Alexeï se renfrogna. Il devait admettre que sur ce dernier point Dan n’avait pas tort. Par contre, sur le

que les androïdes ne rêvaient pas était une autre question. L’explication se trouvait peut-être là.

Des récents rapports de la Terre mentionnaient des faits divers ayant pour sujet l’éveil de certaines consciences robotiques. Les cas augmentaient de manière exponentielle, comme si le monde androïde était en pleine phase de mutation, alors que les ingénieurs s’évertuaient à maintenir le code source originel depuis toutes ces années. Mais le phénomène était connu et la plupart du temps maîtrisé, voire éradiqué. Ceux qui manifestaient cet état étaient soit mis au rebut, soit reconfigurés à l’initiale. Ici, sur la Lune, le phénomène en était encore à l’état d’anecdote.

Dan, le tira de ses pensées.

– A quoi pensez-vous, capitaine ?

Surpris, Alexeï fit taire le fil de ses pensées. Il allait devoir pousser Dan dans ses retranchements. Il saisit la perche que venait de lui tendre l’humano.

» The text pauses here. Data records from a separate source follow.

Definition OC_SCHEMA_VALUE (Name : option string) (Offset : path) (n : Z) (SourceType : OC_SCHEMA_VALUE_TYPE) : OC_SCHEMA :=
  Schema (str <$> Name) PLIST_NODE_TYPE_ANY false (SchemaValue Offset n SourceType).
Definition OC_SCHEMA_BLOB (Name : option string) (Offset : path) (SourceType : OC_SCHEMA_BLOB_TYPE) : OC_SCHEMA :=
  Schema (str <$> Name) PLIST_NODE_TYPE_ANY false (SchemaBlob Offset SourceType).
Definition OC_SCHEMA_DICT (Name : option string) (l : list OC_SCHEMA) : OC_SCHEMA := Schema (str <$> Name) PLIST_NODE_TYPE_DICT false (SchemaDict l).
Definition OC_SCHEMA_DICT_OPT (Name : option string) (l : list OC_SCHEMA) : OC_SCHEMA := Schema (str <$> Name) PLIST_NODE_TYPE_DICT true (SchemaDict l).
Definition OC_SCHEMA_STRING (Name : option string) : OC_SCHEMA := OC_SCHEMA_BLOB Name [] OC_SCHEMA_BLOB_STRING.
Definition OC_SCHEMA_MDATA (Name : option string) : OC_SCHEMA := OC_SCHEMA_BLOB Name [] OC_SCHEMA_BLOB_MDATA.
Definition OC_SCHEMA_ARRAY (Name : option string) (ChildSchema : OC_SCHEMA) : OC_SCHEMA :=
  Schema (str <$> Name) PLIST_NODE_TYPE_ARRAY false (SchemaArray [] ChildSchema).
Definition OC_SCHEMA_MAP (Name : option string) (ChildSchema : OC_SCHEMA) : OC_SCHEMA :=
  Schema (str <$> Name) PLIST_NODE_TYPE_DICT false (SchemaMap [] ChildSchema).

Definition OC_SCHEMA_BOOLEAN_IN (Name : string) (Type_ : obj) (Field : path) : OC_SCHEMA :=
  OC_SCHEMA_VALUE (Some Name) Field (sizeof_field Type_ Field) OC_SCHEMA_VALUE_BOOLEAN.
Definition OC_SCHEMA_INTEGER_IN (Name : string) (Type_ : obj) (Field : path) : OC_SCHEMA :=
  OC_SCHEMA_VALUE (Some Name) Field (sizeof_field Type_ Field) OC_SCHEMA_VALUE_INTEGER.
Definition OC_SCHEMA_STRING_IN (Name : string) (Type_ : obj) (Field : path) : OC_SCHEMA := OC_SCHEMA_BLOB (Some Name) Field OC_SCHEMA_BLOB_STRING.
Definition OC_SCHEMA_DATA_IN (Name : string) (Type_ : obj) (Field : path) : OC_SCHEMA := OC_SCHEMA_BLOB (Some Name) Field OC_SCHEMA_BLOB_DATA.
Definition OC_SCHEMA_DATAF_IN (Name : string) (Type_ : obj) (Field : path) : OC_SCHEMA :=
  OC_SCHEMA_VALUE (Some Name) Field (sizeof_field Type_ Field) OC_SCHEMA_VALUE_DATA.
Definition OC_SCHEMA_MDATAF_IN (Name : string) (Type_ : obj) (Field : path) : OC_SCHEMA :=
  OC_SCHEMA_VALUE (Some Name) Field (sizeof_field Type_ Field) OC_SCHEMA_VALUE_MDATA.
Definition OC_SCHEMA_ARRAY_IN (Name : string) (Type_ : obj) (Field : path) (ChildSchema : OC_SCHEMA) : OC_SCHEMA :=
  Schema (Some (str Name)) PLIST_NODE_TYPE_ARRAY false (SchemaArray Field ChildSchema).
Definition OC_SCHEMA_MAP_IN (Name : string) (Type_ : obj) (Field : path) (ChildSchema : OC_SCHEMA) : OC_SCHEMA :=
  Schema (Some (str Name)) PLIST_NODE_TYPE_DICT false (SchemaMap Field ChildSchema).

(** ** The schema *)
Definition mAcpiAddSchemaEntry : list OC_SCHEMA := [
  OC_SCHEMA_STRING_IN "Comment" OC_ACPI_ADD_ENTRY ["Comment"];
  OC_SCHEMA_BOOLEAN_IN "Enabled" OC_ACPI_ADD_ENTRY ["Enabled"];
  OC_SCHEMA_STRING_IN "Path" OC_ACPI_ADD_ENTRY ["Path"]].

Definition mAcpiAddSchema : OC_SCHEMA := OC_SCHEMA_DICT None mAcpiAddSchemaEntry.

Definition mAcpiDeleteSchemaEntry : list OC_SCHEMA := [
  OC_SCHEMA_BOOLEAN_IN "All" OC_ACPI_DELETE_ENTRY ["All"];
  OC_SCHEMA_STRING_IN "Comment" OC_ACPI_DELETE_ENTRY ["Comment"];
  OC_SCHEMA_BOOLEAN_IN "Enabled" OC_ACPI_DELETE_ENTRY ["Enabled"];
  OC_SCHEMA_DATAF_IN "OemTableId" OC_ACPI_DELETE_ENTRY ["OemTableId"];
  OC_SCHEMA_INTEGER_IN "TableLength" OC_ACPI_DELETE_ENTRY ["TableLength"];
  OC_SCHEMA_DATAF_IN "TableSignature" OC_ACPI_DELETE_ENTRY ["TableSignature"]].

Definition mAcpiDeleteSchema : OC_SCHEMA := OC_SCHEMA_DICT None mAcpiDeleteSchemaEntry.

Definition mAcpiPatchSchemaEntry : list OC_SCHEMA := [
  OC_SCHEMA_STRING_IN "Base" OC_ACPI_PATCH_ENTRY ["Base"];
  OC_SCHEMA_INTEGER_IN "BaseSkip" OC_ACPI_PATCH_ENTRY ["BaseSkip"];
  OC_SCHEMA_STRING_IN "Comment" OC_ACPI_PATCH_ENTRY ["Comment"];
  OC_SCHEMA_INTEGER_IN "Count" OC_ACPI_PATCH_ENTRY ["Count"];
  OC_SCHEMA_BOOLEAN_IN "Enabled" OC_ACPI_PATCH_ENTRY ["Enabled"];
  OC_SCHEMA_DATA_IN "Find" OC_ACPI_PATCH_ENTRY ["Find"];
  OC_SCHEMA_INTEGER_IN "Limit" OC_ACPI_PATCH_ENTRY ["Limit"];
  OC_SCHEMA_DATA_IN "Mask" OC_ACPI_PATCH_ENTRY ["Mask"];
  OC_SCHEMA_DATAF_IN "OemTableId" OC_ACPI_PATCH_ENTRY ["OemTableId"];
  OC_SCHEMA_DATA_IN "Replace" OC_ACPI_PATCH_ENTRY ["Replace"];
  OC_SCHEMA_DATA_IN "ReplaceMask" OC_ACPI_PATCH_ENTRY ["ReplaceMask"];
  OC_SCHEMA_INTEGER_IN "Skip" OC_ACPI_PATCH_ENTRY ["Skip"];
  OC_SCHEMA_INTEGER_IN "TableLength" OC_ACPI_PATCH_ENTRY ["TableLength"];
  OC_SCHEMA_DATAF_IN "TableSignature" OC_ACPI_PATCH_ENTRY ["TableSignature"]].

Definition mAcpiPatchSchema : OC_SCHEMA := OC_SCHEMA_DICT None mAcpiPatchSchemaEntry.

Definition mAcpiQuirksSchema : list OC_SCHEMA := [
  OC_SCHEMA_BOOLEAN_IN "FadtEnableReset" OC_GLOBAL_CONFIG ["Acpi"; "Quirks"; "FadtEnableReset"];
  OC_SCHEMA_BOOLEAN_IN "NormalizeHeaders" OC_GLOBAL_CONFIG ["Acpi"; "Quirks"; "NormalizeHeaders"];
  OC_SCHEMA_BOOLEAN_IN "RebaseRegions" OC_GLOBAL_CONFIG ["Acpi"; "Quirks"; "RebaseRegions"];
  OC_SCHEMA_BOOLEAN_IN "ResetHwSig" OC_GLOBAL_CONFIG ["Acpi"; "Quirks"; "ResetHwSig"];
  OC_SCHEMA_BOOLEAN_IN "ResetLogoStatus" OC_GLOBAL_CONFIG ["Acpi"; "Quirks"; "ResetLogoStatus"];
  OC_SCHEMA_BOOLEAN_IN "SyncTableIds" OC_GLOBAL_CONFIG ["Acpi"; "Quirks"; "SyncTableIds"]].

Definition mAcpiConfigurationSchema : list OC_SCHEMA := [
  OC_SCHEMA_ARRAY_IN "Add" OC_GLOBAL_CONFIG ["Acpi"; "Add"] mAcpiAddSchema;
  OC_SCHEMA_ARRAY_IN "Delete" OC_GLOBAL_CONFIG ["Acpi"; "Delete"] mAcpiDeleteSchema;
  OC_SCHEMA_ARRAY_IN "Patch" OC_GLOBAL_CONFIG ["Acpi"; "Patch"] mAcpiPatchSchema;
  OC_SCHEMA_DICT (Some "Quirks") mAcpiQuirksSchema].

Definition mBooterWhitelistEntrySchema : list OC_SCHEMA := [
  OC_SCHEMA_INTEGER_IN "Address" OC_BOOTER_WL_ENTRY ["Address"];
  OC_SCHEMA_STRING_IN "Comment" OC_BOOTER_WL_ENTRY ["Comment"];
  OC_SCHEMA_BOOLEAN_IN "Enabled" OC_BOOTER_WL_ENTRY ["Enabled"]].

Definition mBooterWhitelistSchema : OC_SCHEMA := OC_SCHEMA_DICT None mBooterWhitelistEntrySchema.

– Je pense que tu mens, Dan.

C’eut l’effet escompté. Pour la première fois de cet entretien, Dan tiqua.

L’espace d’une fraction de seconde, sa paupière inférieure gauche se souleva. Ce n’était ni une mimique propre aux humains, ni un tic facial, mais plutôt un soubresaut incontrôlé du masque en polymère, comme une anomalie venue se glisser dans le code de programmation.

– Qu’est-ce qui se passe, Dan ? Tu ne te sens pas bien ?

– Je sais ce que vous essayez de faire, officier.

– Ah oui ?

– Oui, vous essayez de me pousser à bout pour que j’avoue je ne sais quoi.

– Et à priori, ça fonctionne ?

– Je vous ai raconté la vérité, trancha Dan d’une voix plus forte.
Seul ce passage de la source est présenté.